Plutôt que de parler de dépendance, je parlerais plutôt de partenariat avec l'armée française, avec qui nous travaillons depuis cent vingt ans. Ce partenariat est fondamental pour développer ces notions de souveraineté, de résilience, etc. Il s'agit bien d'un socle en matière de visibilité, de programmation, etc. Comme chez Nexter et Naval Group, notre activité se répartit en moyenne de cycle à 60 % pour la France et à 40 % pour l'export. L'export est bien entendu stratégique, puisqu'il est absolument indispensable pour maintenir ce niveau global d'activité. Notre activité à l'export est plus cyclique et aléatoire, avec des hauts et des bas, mais l'accès d'Arquus au marché export n'est pas considéré comme problématique, même s'il constitue un challenge. Nous sommes en effet présents dans soixante pays utilisant quotidiennement nos matériels.

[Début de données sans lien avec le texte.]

(** X9.  The per-leg pipeline is symmetric across the sagittal plane: the
    candidate of the leg on the other side, for the opposite yaw, the
    opposite roll and the opposite starting abduction, is the candidate
    of this leg with the abduction negated.  This holds for all inputs,
    NaN included. *)
Theorem candidate_lateral_symmetry
    (yaw_angle pitch_angle roll_angle Δz : npfloat) (leg : Leg)
    (θ0 θ1 θ2 : npfloat) :
  candidate (fneg yaw_angle) pitch_angle (fneg roll_angle) Δz
    (other_side leg) (fneg θ0, θ1, θ2)
  = flip_abduction
      (candidate yaw_angle pitch_angle roll_angle Δz leg (θ0, θ1, θ2)).
Proof.
  unfold candidate. rewrite forward_kinematics_other_side.
  destruct (_forward_kinematics leg θ0 θ1 θ2) as [[x y] z].
  cbn [mirror_y]. rewrite transform_toe_other_side.
  destruct (transform_toe yaw_angle pitch_angle roll_angle Δz leg (x, y, z))
    as [[x' y'] z'].
  cbn [mirror_y]. apply inverse_kinematics_other_side.
Qed.

(** X13.  The four corner formulas of the roll, pitch and yaw matrices
    are mirror images of one another: transforming the mirror image of a
    toe point for the leg on the other side, with yaw and roll negated,
    gives the mirror image across the sagittal plane; for the leg at the
    other end, with yaw and pitch negated, the mirror image across the
    transverse plane. *)
Theorem transform_toe_corner_symmetry
    (α β γ Δz : npfloat) (leg : Leg) (x y z : npfloat) :
  transform_toe (fneg α) β (fneg γ) Δz (other_side leg) (mirror_y (x, y, z))
  = mirror_y (transform_toe α β γ Δz leg (x, y, z))
  /\ transform_toe (fneg α) (fneg β) γ Δz (other_end leg) (mirror_x (x, y, z))
     = mirror_x (transform_toe α β γ Δz leg (x, y, z)).
Proof.
  split; [apply transform_toe_other_side | apply transform_toe_other_end].
Qed.

(** ** The batch of a cycle and of the initialisation *)

Section CycleBatch.

Variables yaw_angle pitch_angle roll_angle Δz : npfloat.

Local Notation "'cand'" := (candidate yaw_angle pitch_angle roll_angle Δz).

(** The batch a cycle dispatches is decided by its starting posture. *)
Lemma cycle_new_commands (reference_posture : option nat) (w : World) :
  let start := starting_posture reference_posture w in
  new_commands w
    (fst (postural_control yaw_angle pitch_angle roll_angle Δz
            reference_posture w))
  = if forallb (fun l => within_limits (cand l (column start l))) Leg_list
    then commands_for
           (candidate_posture yaw_angle pitch_angle roll_angle Δz start)
    else [].
Proof.
  intros start. unfold new_commands.
  destruct (cycle_cases yaw_angle pitch_angle roll_angle Δz
              reference_posture w) as [Hrej | Hacc].
  - destruct (rejected_cycle_outcome _ _ _ _ _ _ Hrej) as (E & _).
    destruct (cycle_rejected _ _ _ _ _ _ Hrej) as (_ & Hflag).
    rewrite cycle_flag in Hflag. fold start in Hflag.
    rewrite E, Hflag. apply skipn_length_self.
  - destruct (accepted_cycle_outcome _ _ _ _ _ _ Hacc) as (E & _).
    destruct (cycle_accepted _ _ _ _ _ _ Hacc) as (_ & Hflag & _).
    rewrite cycle_flag in Hflag. fold start in Hflag.
    rewrite E, Hflag. apply skipn_length_app.
Qed.

End CycleBatch.

Lemma home_posture_within_limits (leg : Leg) :
  within_limits (column home_posture leg) = true.
Proof. destruct leg; apply within_limits_home. Qed.


(** X10.  A cycle dispatches either nothing or one full batch: three
    commands of four joints each, which set every one of the twelve motor
    joints exactly once, the joint of motor role m on leg l to angle m of
    the candidate of l; every angle sent lies strictly inside the range
    of its motor role, and nothing is logged. *)
Theorem accepted_cycle_sets_each_motor_once
    (yaw_angle pitch_angle roll_angle Δz : npfloat)
    (reference_posture : option nat) (w : World) :
  let start := starting_posture reference_posture w in
  let cand leg :=
    candidate yaw_angle pitch_angle roll_angle Δz leg (column start leg) in
  let w' := fst (postural_control yaw_angle pitch_angle roll_angle Δz
                   reference_posture w) in
  new_commands w w' = []
  \/ (joint_targets (new_commands w w')
      = map (fun ml => (motor_indices (fst ml) (snd ml),
                        angle (fst ml) (cand (snd ml))))
          (list_prod Motor_list Leg_list)
      /\ NoDup (map fst (joint_targets (new_commands w w')))
      /\ List.length (new_commands w w') = 3%nat
      /\ (forall c, In c (new_commands w w') ->
                    List.length (fst c) = 4%nat /\ List.length (snd c) = 4%nat)
      /\ (forall m leg, in_motor_range m (angle m (cand leg)))
      /\ log w' = log w).
Proof.
  intros start cand w'.
  destruct (cycle_cases yaw_angle pitch_angle roll_angle Δz
              reference_posture w) as [Hrej | Hacc].
  - left. destruct (rejected_cycle_outcome _ _ _ _ _ _ Hrej) as (E & _).
    unfold new_commands, w'. rewrite E. apply skipn_length_self.
  - right. destruct (accepted_cycle_outcome _ _ _ _ _ _ Hacc) as (E & Hl).
    assert (En : new_commands w w'
                 = commands_for (candidate_posture yaw_angle pitch_angle
                                   roll_angle Δz start))
      by (unfold new_commands, w'; rewrite E; apply skipn_length_app).
    rewrite En. split; [reflexivity|]. split; [|split; [reflexivity|split]].
    + cbn. repeat (constructor; [cbn; intuition discriminate|]). constructor.
    + intros c Hc. cbn in Hc.
      destruct Hc as [<- | [<- | [<- | []]]]; split; reflexivity.
    + split; [|exact Hl]. intros m leg.
      destruct (within_limits_is_Num _ (Hacc leg))
        as (t0 & t1 & t2 & Ec & (H0 & H1 & H2)).
      unfold cand, start. rewrite Ec. destruct m; cbn; assumption.
Qed.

La dépendance est donc un non-sujet, contrairement à la surinterprétation de certains journalistes.
Concernant les conséquences des lissages Scorpion, il va sans dire que lisser induit de produire sur une plus longue période de temps. Nous devons donc adapter nos chaînes pour qu'elles durent plus longtemps et produisent sur une durée plus longue, avec des incidences réelles mais qui ne sont pas nécessairement calculées en détail. Cela suppose également de prolonger le MCO des matériels existants, ce qui est tout à fait possible et envisageable, notamment par le biais de contrats de long terme. Néanmoins, plus les matériels anciens sont prolongés, plus les risques d'obsolescence de certaines pièces s'accroissent. À très long terme, il devient plus compliqué d'entretenir des camions âgés de 50 ans. Cela dit, il est dans la logique de nos métiers de nous adapter à ces très longs cycles. Nous sommes habitués à le faire, notamment au titre de l'entretien des véhicules de l'avant blindé (VAB) 4x4 de l'armée de Terre. Lancés en 1976, ils seront probablement encore en service, pour certains, jusqu'en 2030/2035. C'est bien notre métier – et c'est d'ailleurs un savoir-faire unique que nous souhaitons vraiment préserver – que de pouvoir gérer ces matériels dans la très longue durée.
La question des lissages Scorpion a été abordée sous l'angle de la sauvegarde du tissu industriel. Je ne peux qu'aller dans ce sens. Il est très important de parvenir à préserver ces compétences tout à fait uniques, à la fois pour produire du neuf, mais aussi pour entretenir les matériels en service dans la très longue durée. Sur cet exemple des plateformes terrestres, il sera peut-être de plus en plus difficile – c'est déjà le cas – de trouver des mécaniciens, des personnes réparant des moteurs thermiques. D'ici 2040/2050, cette denrée sera encore plus rare qu'elle ne l'est déjà aujourd'hui. Nous tâchons néanmoins de nous y préparer. C'est notre métier.